A verbatim reproduction of the lines below, from the line containing "intros [k Hk]%list_elem_of_lookup." through the line containing "intros Hin. destruct", both ends included, is the whole required output.

- - -

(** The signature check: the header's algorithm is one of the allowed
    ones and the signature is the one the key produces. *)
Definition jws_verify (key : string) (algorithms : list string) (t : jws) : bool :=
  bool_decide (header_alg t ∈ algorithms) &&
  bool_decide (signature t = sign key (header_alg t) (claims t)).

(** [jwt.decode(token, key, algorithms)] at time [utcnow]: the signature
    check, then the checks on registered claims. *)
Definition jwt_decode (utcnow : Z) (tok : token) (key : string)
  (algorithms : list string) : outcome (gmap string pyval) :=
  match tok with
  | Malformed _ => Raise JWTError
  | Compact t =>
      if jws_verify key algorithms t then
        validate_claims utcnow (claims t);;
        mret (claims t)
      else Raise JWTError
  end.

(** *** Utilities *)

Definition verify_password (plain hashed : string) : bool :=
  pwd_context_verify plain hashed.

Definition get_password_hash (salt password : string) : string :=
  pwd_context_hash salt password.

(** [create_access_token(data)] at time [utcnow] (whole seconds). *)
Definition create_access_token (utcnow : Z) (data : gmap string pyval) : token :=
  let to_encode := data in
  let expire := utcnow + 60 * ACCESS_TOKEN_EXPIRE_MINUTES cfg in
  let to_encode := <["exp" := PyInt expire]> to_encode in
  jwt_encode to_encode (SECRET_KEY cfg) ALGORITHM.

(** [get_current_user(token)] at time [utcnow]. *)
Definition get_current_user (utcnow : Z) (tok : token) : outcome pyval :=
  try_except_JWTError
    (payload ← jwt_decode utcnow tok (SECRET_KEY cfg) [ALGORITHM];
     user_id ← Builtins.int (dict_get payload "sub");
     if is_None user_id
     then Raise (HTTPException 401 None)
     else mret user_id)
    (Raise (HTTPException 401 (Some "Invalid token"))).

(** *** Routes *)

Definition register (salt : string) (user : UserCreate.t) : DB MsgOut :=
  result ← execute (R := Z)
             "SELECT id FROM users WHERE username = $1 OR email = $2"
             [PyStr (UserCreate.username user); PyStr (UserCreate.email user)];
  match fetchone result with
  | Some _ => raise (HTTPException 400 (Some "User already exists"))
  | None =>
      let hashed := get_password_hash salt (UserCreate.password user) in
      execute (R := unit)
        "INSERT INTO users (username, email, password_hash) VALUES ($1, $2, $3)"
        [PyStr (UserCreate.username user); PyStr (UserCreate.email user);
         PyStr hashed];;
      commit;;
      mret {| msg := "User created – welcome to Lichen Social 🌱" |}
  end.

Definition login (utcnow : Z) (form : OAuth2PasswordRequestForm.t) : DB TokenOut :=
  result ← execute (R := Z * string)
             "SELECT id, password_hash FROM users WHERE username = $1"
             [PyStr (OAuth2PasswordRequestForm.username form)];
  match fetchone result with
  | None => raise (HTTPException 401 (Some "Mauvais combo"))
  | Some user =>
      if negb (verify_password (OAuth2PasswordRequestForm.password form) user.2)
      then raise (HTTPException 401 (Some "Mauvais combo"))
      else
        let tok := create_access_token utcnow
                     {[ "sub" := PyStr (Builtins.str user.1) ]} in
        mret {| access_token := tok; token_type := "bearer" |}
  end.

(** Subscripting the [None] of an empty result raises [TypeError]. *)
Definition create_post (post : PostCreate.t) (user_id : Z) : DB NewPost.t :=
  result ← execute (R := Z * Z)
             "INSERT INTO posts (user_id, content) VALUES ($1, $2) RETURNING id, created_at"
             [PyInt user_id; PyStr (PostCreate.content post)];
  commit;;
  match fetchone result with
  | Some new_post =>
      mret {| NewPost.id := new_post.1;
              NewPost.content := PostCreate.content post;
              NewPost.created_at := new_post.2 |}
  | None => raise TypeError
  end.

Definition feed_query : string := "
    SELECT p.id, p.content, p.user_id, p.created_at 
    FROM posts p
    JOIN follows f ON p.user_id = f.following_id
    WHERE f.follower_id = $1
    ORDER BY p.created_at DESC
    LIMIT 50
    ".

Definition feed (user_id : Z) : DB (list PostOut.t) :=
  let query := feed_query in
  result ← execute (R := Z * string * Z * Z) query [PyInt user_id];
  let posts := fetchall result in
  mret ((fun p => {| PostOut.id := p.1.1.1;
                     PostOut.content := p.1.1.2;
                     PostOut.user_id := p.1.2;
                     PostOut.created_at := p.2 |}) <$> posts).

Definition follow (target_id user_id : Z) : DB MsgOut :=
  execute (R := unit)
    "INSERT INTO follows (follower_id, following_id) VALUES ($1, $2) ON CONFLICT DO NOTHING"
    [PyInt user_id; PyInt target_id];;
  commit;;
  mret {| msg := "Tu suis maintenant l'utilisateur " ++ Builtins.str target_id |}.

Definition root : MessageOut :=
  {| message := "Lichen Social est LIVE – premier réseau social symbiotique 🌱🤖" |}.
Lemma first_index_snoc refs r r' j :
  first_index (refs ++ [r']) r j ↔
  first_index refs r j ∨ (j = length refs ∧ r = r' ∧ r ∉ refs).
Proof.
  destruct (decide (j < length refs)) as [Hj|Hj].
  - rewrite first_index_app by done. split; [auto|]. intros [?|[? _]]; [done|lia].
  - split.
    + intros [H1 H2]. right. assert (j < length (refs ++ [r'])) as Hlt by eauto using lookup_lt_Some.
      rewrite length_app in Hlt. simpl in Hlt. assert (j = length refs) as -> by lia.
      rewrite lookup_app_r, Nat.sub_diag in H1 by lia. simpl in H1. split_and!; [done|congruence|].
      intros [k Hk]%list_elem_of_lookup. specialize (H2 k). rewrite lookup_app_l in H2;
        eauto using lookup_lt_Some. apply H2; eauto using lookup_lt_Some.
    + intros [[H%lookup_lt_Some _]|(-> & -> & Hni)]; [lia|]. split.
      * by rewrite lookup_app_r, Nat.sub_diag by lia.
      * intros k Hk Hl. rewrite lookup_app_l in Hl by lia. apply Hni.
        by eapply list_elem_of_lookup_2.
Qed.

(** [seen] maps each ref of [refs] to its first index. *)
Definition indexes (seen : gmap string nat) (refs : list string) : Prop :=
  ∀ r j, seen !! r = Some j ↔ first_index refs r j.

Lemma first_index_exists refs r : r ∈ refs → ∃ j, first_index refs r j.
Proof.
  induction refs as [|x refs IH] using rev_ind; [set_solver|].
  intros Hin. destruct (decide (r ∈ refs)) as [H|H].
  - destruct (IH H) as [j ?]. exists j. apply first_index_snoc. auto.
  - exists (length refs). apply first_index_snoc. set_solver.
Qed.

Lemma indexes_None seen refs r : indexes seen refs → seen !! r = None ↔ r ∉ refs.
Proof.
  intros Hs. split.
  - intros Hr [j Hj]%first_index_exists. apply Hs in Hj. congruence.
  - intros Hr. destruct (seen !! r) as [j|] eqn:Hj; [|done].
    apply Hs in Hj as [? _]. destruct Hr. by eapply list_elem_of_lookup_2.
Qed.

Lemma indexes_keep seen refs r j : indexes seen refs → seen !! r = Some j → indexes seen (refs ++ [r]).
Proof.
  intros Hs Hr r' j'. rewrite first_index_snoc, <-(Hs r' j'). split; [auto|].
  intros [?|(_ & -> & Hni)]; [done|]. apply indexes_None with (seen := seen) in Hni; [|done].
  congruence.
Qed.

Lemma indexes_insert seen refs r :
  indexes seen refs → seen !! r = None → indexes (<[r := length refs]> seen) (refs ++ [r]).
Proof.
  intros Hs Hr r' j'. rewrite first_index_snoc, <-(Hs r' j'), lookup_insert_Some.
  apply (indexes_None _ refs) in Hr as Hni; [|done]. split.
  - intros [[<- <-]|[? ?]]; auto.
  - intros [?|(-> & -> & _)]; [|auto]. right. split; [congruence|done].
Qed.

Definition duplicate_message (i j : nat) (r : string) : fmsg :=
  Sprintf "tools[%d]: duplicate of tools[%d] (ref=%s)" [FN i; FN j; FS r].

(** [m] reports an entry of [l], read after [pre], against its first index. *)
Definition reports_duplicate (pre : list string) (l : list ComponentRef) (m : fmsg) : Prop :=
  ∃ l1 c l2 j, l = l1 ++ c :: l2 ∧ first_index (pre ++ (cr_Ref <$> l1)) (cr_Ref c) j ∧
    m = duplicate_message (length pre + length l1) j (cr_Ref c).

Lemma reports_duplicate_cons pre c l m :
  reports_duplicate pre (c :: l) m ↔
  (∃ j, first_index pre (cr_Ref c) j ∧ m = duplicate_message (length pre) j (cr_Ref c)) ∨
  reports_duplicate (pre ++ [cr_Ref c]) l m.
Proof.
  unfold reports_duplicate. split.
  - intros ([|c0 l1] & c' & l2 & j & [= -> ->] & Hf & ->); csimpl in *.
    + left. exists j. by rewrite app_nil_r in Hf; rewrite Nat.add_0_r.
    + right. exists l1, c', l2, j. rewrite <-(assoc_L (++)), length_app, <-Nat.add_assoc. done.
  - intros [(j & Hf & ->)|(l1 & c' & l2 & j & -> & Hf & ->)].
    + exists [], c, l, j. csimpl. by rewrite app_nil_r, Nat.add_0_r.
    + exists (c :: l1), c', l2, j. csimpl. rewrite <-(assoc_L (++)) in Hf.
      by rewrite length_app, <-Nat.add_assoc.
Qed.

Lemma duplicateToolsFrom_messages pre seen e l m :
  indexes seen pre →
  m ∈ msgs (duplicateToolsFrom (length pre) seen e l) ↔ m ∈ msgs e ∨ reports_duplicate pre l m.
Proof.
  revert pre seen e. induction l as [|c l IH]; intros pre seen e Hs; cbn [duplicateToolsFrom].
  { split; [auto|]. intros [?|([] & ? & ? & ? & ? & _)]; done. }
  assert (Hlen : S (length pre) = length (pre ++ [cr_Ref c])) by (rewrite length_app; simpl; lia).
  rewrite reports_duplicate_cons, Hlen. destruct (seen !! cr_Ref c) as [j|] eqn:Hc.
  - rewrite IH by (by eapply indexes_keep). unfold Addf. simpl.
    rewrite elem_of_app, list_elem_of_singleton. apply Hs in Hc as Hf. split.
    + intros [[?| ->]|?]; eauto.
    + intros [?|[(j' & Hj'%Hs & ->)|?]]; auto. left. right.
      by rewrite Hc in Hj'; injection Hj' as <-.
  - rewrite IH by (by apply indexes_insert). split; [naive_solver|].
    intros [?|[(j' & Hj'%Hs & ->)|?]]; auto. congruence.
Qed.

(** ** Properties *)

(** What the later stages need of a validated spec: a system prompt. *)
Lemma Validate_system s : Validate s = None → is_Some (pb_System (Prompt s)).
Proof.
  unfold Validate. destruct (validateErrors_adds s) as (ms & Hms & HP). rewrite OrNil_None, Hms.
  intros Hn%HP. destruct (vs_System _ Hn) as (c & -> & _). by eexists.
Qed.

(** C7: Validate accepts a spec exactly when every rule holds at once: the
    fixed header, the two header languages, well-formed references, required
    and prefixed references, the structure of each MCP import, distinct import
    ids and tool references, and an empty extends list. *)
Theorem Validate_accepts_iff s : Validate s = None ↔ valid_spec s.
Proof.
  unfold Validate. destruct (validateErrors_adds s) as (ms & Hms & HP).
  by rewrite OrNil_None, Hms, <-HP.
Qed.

- - -

WRITTEN RESPONSE
      intros [k Hk]%list_elem_of_lookup. specialize (H2 k). rewrite lookup_app_l in H2;
        eauto using lookup_lt_Some. apply H2; eauto using lookup_lt_Some.
    + intros [[H%lookup_lt_Some _]|(-> & -> & Hni)]; [lia|]. split.
      * by rewrite lookup_app_r, Nat.sub_diag by lia.
      * intros k Hk Hl. rewrite lookup_app_l in Hl by lia. apply Hni.
        by eapply list_elem_of_lookup_2.
Qed.

(** [seen] maps each ref of [refs] to its first index. *)
Definition indexes (seen : gmap string nat) (refs : list string) : Prop :=
  ∀ r j, seen !! r = Some j ↔ first_index refs r j.

Lemma first_index_exists refs r : r ∈ refs → ∃ j, first_index refs r j.
Proof.
  induction refs as [|x refs IH] using rev_ind; [set_solver|].
  intros Hin. destruct (decide (r ∈ refs)) as [H|H].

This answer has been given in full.